I woke up today and the first thing I noticed about myself wasn’t anything physical for at least 20 seconds. I felt a positive emotion at first but it quickly became tainted by many negative emotions that followed like stress and anxiety. This probably means that my spirit is naturally inclined towards love and affection but that can easily be overshadowed by anxiety from expectations from both the people I love and myself. Eventually, I noticed the color of my skin and my weight. Noticing these led me to the words normal and care. I don’t believe I’ve been taking as proper care of my body as I should be to the point where feeling things like hunger and nervousness are natural for me in the morning. I’ve recently resolved to put greater effort into really gauging what my physical body and mental well-being need to be able to function the best I can. Lastly, I wrote repetition. Repetition for some people can be comforting and it is for me, to an extent, but at some point, it turns from repetition into just letting life drag you along. I want to be more proactive in the way I’m living and I can’t have constant repetition if I’m going to do that. If I’m able to do at least one new activity each day, I’m positive most of the words from this list will be replaced by something more favorable.

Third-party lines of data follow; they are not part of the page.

Lemma initGenerator_ready (d : Device) :
  cache_valid d ->
  exists d1,
    initGenerator d = Ok (tt, [], d1) /\
    generator_ready d1 /\
    cache_valid d1 /\
    mGeneratorThread d1 = mGeneratorThread d.
Proof.
  intros Hcache.
  unfold initGenerator. run_monad.
  rewrite lookup_guard_always. simpl.
  destruct (mPrimGeneratorCache d !! mGenerator (mSimConfig d)) as [p|] eqn:Hhit;
    simpl.
  - match goal with |- context [generateEvent ?d2] =>
      destruct (generateEvent_ready d2) as (d1 & -> & Hready & Hvalid & Hthr)
    end.
    { exists p. split; [reflexivity|]. simpl. eapply Hcache, Hhit. }
    exists d1. split; [reflexivity|]. split; [exact Hready|].
    split; [apply Hvalid; exact Hcache|exact Hthr].
  - match goal with |- context [generateEvent ?d2] =>
      destruct (generateEvent_ready d2) as (d1 & -> & Hready & Hvalid & Hthr)
    end.
    { eexists. split; [reflexivity|]. simpl. rewrite length_app. simpl. lia. }
    exists d1. split; [reflexivity|]. split; [exact Hready|].
    split; [|exact Hthr]. apply Hvalid.
    intros name p. simpl. rewrite length_app. simpl.
    destruct (decide (mGenerator (mSimConfig d) = name)) as [->|Hne].
    + rewrite lookup_insert_eq. intros [= <-]. lia.
    + rewrite lookup_insert_ne by done. intros Hp. apply Hcache in Hp. lia.
Qed.

(** In a well-formed device the pending generation completes. *)
Lemma wf_joins (d : Device) :
  wf_device d ->
  exists d1, joins d d1 /\ cache_valid d1 /\
    (generator_ready d \/ mGeneratorThread d <> None -> generator_ready d1).
Proof.
  intros [Hcache Hready]. unfold joins, join_if_joinable. run_monad.
  destruct (mGeneratorThread d) as [[|]|] eqn:Hthr; simpl.
  - destruct (initGenerator_ready d Hcache) as (d1 & -> & Hready1 & Hcache1 & _).
    eexists. split; [by eexists|]. done.
  - destruct Hready as [[? _]|Hready]; [done|].
    destruct (generateEvent_ready d Hready) as (d1 & -> & Hready1 & Hcache1 & _).
    eexists. split; [by eexists|]. split; [by apply Hcache1|done].
  - exists d. split; [by eexists|]. split; [done|]. intros [|]; done.
Qed.

Lemma joins_functional (d d1 d1' : Device) : joins d d1 -> joins d d1' -> d1 = d1'.
Proof. intros [o Hj] [o' Hj']. congruence. Qed.

Lemma HandleRequest_config code (d : Device) :
  HandleRequest "configrequest" code d
  = Ok (true, [Sent (ConfigReply (mSimConfig d))], d).
Proof. reflexivity. Qed.

(** The device which a "primrequest" leaves. *)
Lemma HandleRequest_device (d : Device) code more out d' :
  HandleRequest "primrequest" code d = Ok (more, out, d') ->
  exists d1,
    (if mNeedNewEvent d then joins d d1 else d1 = d) /\
    let d2 := if mNeedNewEvent d then start_event d1 else d in
    d' = if negb ((mMaxEvents d <=? mEventCounter d) && mNeedNewEvent d)
         then after_part d2 else d2.
Proof.
  intros Hreq.
  unfold HandleRequest in Hreq. simpl in Hreq. run_monad.
  unfold after_part, parts_of, stack_size.
  destruct (mNeedNewEvent d) eqn:Hneed; simpl in Hreq.
  - destruct (join_if_joinable d) as [[[[] o] d1]|] eqn:Hjoin; [|discriminate].
    simpl in Hreq.
    exists d1. split; [by exists o|].
    destruct (mMaxEvents d <=? mEventCounter d) eqn:Hle; simpl in *.
    + destruct (0 <? code); by injection Hreq as <- <- <-.
    + destruct (copy_range _ _ _) as [ps|] eqn:Hcopy; [|discriminate].
      simpl in Hreq.
      repeat case_if_in Hreq;
        unfold launch in Hreq; run_monad;
        try (destruct (mGeneratorThread d1); [discriminate|]; simpl in Hreq);
        injection Hreq as <- <- <-;
        repeat match goal with Heq : _ = _ |- _ => rewrite Heq end; reflexivity.
  - rewrite andb_false_r in *. simpl in *.
    exists d. split; [done|].
    destruct (copy_range _ _ _) as [ps|] eqn:Hcopy; [|discriminate].
    simpl in Hreq.
    repeat case_if_in Hreq;
      unfold launch in Hreq; run_monad;
      try (destruct (mGeneratorThread d); [discriminate|]; simpl in Hreq);
      injection Hreq as <- <- <-;
      repeat match goal with Heq : _ = _ |- _ => rewrite Heq end; reflexivity.
Qed.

4:35 PM Mind, Body, Spirit Check-In:

Warmth, Bodily Fluid, Humor, Peace, Creativity, Family

The first things I noticed about myself were more physical as compared to the morning. I feel more full physically but looking down my list also emotionally. This is around the time of day I feel the best and can be the most productive. I took the time to cleanse my spirit by going outside, interacting with people I enjoy talking to, and exercising via bike. Learning new properties about my campus, my friends, and my body helped my mood tremendously. It’s like a break from the repetitive cycle I dreaded earlier. It’s kind of weird how my mood can affect my physical health so much. I feel more prepared to engage with the world and create something of value to this world.

12:20 AM My Elder:

Dear Future Me,

I know focusing on yourself has always been somewhat of a challenge. You feel like the world is moving too fast and you’re always being left behind. This affects your ability to find out your passions and interests and explore everything you love. Or maybe it doesn’t and you’re just too afraid to go after what you want in the first place. So you immerse yourself in the idea of “having to be productive”. So much that it comes at the costs of connecting with your family, friends, and just the world around you in general. The thing is, productivity is a made-up goal that was embedded in you by your society in order to keep you always working. And you’re falling right into their trap. Of course, you could and probably would argue “oh well aren’t all concepts of well-being just ‘made-up’ human terms too?”. To this, I say this is completely correct but it doesn’t mean you can’t choose how to utilize your free time to your own advantage. Maybe really try to listen to what your soul wants and you wouldn’t feel as lost in life. Not having a purpose in life and living a purposeful life are not mutually exclusive. So as my elder, I hope you’ve picked up on the wisdom of being able to lead both of these at the same time. I hope you have finally discovered your true self after all those years of oppressing every feeling you’ve had that doesn’t align with society’s expectations of what constitutes a fulfilling life.